= Dataset excerpts =
_ _ _ _

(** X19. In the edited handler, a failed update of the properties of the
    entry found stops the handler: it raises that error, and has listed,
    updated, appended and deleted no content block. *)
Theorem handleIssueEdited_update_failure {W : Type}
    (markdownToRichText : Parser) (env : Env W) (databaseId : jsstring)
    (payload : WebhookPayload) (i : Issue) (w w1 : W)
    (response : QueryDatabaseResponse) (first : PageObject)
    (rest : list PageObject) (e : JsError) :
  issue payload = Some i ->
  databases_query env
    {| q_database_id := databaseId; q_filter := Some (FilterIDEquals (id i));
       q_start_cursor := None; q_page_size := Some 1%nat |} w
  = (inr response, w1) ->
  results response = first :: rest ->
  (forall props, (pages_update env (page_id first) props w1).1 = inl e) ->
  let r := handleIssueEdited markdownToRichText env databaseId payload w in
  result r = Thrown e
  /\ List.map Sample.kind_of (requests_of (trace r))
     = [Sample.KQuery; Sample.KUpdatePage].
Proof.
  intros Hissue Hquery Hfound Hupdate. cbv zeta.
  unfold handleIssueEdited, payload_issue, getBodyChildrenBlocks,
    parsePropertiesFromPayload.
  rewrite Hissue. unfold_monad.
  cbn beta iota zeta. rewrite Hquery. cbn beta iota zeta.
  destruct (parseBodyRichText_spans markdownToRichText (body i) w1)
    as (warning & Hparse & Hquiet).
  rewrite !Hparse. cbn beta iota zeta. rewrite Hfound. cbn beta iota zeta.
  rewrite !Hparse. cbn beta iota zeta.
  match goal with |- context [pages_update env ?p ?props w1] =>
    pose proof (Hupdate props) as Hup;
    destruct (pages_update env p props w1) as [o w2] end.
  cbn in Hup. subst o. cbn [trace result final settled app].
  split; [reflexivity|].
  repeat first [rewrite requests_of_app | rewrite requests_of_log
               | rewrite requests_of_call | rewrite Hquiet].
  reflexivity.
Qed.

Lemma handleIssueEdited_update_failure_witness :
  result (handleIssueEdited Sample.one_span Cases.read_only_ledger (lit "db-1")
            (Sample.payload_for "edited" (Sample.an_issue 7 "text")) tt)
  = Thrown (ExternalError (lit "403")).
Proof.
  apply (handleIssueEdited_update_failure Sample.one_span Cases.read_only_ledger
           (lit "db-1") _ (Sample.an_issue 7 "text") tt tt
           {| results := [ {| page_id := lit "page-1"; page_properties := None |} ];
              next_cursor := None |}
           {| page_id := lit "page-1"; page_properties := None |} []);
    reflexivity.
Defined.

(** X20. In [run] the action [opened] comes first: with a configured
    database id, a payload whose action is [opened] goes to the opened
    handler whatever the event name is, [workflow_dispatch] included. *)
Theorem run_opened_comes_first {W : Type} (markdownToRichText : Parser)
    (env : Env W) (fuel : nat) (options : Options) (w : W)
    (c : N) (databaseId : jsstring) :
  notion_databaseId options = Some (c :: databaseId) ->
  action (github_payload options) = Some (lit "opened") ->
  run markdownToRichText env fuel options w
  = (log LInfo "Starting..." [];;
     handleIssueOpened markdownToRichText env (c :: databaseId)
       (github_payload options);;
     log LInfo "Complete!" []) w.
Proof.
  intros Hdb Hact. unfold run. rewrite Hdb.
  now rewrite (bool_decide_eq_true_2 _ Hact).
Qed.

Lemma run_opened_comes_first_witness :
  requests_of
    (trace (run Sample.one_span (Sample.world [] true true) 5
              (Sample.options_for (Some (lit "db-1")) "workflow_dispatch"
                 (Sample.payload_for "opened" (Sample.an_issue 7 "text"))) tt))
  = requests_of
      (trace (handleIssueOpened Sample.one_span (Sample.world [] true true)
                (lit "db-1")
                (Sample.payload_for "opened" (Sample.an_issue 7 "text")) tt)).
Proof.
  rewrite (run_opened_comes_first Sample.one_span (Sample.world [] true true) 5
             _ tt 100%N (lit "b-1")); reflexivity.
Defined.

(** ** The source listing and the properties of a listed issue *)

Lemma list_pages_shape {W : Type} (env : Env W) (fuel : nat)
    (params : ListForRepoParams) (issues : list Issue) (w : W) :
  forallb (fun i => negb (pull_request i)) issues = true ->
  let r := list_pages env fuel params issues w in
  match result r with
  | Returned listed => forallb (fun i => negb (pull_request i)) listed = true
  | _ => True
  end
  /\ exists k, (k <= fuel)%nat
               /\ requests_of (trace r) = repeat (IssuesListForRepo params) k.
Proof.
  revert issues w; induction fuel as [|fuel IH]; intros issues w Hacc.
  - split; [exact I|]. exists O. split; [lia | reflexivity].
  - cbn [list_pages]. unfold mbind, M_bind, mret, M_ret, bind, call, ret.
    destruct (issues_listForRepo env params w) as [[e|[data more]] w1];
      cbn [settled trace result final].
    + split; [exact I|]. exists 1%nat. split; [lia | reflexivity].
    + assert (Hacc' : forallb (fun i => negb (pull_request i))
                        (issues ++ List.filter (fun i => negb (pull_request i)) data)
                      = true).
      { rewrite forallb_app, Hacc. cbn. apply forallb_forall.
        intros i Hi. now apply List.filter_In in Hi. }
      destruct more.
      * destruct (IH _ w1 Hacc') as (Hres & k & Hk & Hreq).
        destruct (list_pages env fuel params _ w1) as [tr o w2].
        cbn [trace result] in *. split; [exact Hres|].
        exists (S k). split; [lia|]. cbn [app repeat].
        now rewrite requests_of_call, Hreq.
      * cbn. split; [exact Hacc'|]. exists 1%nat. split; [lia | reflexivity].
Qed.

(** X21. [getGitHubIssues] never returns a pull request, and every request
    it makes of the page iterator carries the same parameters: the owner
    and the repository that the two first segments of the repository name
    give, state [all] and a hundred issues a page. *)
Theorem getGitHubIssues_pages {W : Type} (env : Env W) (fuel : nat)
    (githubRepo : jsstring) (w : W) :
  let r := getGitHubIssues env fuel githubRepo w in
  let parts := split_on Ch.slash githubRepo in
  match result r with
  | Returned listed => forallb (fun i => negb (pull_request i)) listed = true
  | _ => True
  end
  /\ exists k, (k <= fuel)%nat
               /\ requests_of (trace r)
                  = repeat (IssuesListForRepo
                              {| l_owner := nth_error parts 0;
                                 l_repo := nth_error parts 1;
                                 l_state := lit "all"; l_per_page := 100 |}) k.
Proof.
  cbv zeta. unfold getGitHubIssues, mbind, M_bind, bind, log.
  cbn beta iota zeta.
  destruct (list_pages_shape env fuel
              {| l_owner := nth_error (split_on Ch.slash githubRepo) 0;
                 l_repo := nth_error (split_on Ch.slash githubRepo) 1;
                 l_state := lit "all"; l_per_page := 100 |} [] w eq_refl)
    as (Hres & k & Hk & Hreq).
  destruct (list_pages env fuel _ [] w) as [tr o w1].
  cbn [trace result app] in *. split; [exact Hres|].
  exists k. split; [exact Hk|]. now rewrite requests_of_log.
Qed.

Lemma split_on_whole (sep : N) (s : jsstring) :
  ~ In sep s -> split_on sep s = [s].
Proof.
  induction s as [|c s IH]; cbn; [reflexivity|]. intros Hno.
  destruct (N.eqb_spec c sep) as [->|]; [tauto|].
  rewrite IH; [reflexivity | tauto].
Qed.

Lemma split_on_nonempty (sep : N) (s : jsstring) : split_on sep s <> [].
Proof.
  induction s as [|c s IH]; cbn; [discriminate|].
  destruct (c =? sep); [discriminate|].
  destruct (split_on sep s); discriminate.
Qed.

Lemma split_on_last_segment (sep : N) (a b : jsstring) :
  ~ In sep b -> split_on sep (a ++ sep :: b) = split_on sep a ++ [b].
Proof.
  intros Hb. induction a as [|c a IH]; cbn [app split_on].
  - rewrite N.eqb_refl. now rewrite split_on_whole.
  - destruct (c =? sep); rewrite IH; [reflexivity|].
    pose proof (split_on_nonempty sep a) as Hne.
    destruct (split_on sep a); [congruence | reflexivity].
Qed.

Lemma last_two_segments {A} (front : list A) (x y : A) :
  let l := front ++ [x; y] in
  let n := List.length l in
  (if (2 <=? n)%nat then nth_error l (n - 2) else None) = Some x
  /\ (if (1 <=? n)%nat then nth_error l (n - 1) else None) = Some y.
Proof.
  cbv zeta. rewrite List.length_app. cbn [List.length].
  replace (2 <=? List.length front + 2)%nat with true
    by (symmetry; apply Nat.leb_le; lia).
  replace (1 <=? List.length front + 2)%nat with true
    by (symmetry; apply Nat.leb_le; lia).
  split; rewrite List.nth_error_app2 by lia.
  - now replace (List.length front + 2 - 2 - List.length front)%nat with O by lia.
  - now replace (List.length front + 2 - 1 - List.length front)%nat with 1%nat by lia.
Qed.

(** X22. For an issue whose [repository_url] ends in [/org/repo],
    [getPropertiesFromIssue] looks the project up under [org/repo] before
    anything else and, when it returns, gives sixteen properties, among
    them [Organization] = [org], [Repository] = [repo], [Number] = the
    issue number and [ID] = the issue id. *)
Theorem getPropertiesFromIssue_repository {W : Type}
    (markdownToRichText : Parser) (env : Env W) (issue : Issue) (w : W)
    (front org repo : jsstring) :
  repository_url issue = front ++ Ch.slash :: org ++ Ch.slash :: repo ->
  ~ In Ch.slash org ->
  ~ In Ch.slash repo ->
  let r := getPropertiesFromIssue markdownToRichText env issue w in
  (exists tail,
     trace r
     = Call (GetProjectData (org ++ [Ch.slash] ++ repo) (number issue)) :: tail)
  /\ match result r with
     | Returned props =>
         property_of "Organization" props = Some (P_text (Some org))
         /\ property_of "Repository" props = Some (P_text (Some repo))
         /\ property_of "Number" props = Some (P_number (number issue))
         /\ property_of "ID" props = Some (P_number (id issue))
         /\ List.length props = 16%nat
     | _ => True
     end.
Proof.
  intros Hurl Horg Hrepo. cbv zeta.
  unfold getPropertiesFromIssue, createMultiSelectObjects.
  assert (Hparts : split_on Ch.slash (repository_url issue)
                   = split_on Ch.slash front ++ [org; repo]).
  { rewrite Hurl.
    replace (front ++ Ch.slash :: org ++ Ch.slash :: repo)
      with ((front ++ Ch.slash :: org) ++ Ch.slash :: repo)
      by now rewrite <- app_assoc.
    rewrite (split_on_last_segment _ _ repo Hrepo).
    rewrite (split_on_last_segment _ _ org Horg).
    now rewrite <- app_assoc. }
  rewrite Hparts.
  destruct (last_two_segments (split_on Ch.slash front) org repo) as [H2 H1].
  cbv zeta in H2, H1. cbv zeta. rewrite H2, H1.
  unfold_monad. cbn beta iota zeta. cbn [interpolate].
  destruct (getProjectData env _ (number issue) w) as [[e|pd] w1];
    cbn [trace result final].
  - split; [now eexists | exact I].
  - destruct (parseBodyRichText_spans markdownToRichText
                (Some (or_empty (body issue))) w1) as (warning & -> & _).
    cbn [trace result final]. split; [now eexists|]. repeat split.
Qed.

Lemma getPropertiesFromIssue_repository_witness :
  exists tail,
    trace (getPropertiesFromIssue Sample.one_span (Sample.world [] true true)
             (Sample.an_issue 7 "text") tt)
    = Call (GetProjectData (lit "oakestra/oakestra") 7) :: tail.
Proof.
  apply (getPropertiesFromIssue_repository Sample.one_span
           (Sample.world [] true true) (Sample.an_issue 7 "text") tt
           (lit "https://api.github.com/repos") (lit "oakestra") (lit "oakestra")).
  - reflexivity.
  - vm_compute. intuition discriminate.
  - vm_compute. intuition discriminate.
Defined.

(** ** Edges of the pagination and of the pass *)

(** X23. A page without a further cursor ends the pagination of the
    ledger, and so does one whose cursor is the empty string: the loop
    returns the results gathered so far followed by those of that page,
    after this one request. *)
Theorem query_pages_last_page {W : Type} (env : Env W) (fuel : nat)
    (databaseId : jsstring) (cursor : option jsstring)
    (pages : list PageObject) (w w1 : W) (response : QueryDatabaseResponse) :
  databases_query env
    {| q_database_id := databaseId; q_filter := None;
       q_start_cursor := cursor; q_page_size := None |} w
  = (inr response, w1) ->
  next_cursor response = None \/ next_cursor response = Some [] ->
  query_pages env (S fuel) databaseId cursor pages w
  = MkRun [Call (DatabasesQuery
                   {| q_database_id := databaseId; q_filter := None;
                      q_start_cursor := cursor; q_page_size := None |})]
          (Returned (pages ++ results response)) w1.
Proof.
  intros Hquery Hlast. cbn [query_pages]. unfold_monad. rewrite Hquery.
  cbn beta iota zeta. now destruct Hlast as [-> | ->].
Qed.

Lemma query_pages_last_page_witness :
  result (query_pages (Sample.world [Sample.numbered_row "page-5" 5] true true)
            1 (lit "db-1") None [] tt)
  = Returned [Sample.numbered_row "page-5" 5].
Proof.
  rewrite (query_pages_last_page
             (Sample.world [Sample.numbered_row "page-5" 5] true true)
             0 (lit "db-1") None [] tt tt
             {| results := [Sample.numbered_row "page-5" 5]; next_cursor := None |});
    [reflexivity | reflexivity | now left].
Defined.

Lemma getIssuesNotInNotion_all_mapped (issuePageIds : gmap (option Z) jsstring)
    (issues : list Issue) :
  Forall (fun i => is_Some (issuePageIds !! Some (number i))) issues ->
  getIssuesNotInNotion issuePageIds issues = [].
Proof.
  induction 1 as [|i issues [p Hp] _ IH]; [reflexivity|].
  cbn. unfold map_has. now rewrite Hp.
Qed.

_ _ _ _

= Task to carry out =
Everything from the line containing "Forall (fun i" to the last line of the entries above should be quoted exactly, and only that.

= Exercise answer =
  Forall (fun i => is_Some (issuePageIds !! Some (number i))) issues ->
  getIssuesNotInNotion issuePageIds issues = [].
Proof.
  induction 1 as [|i issues [p Hp] _ IH]; [reflexivity|].
  cbn. unfold map_has. now rewrite Hp.
Qed.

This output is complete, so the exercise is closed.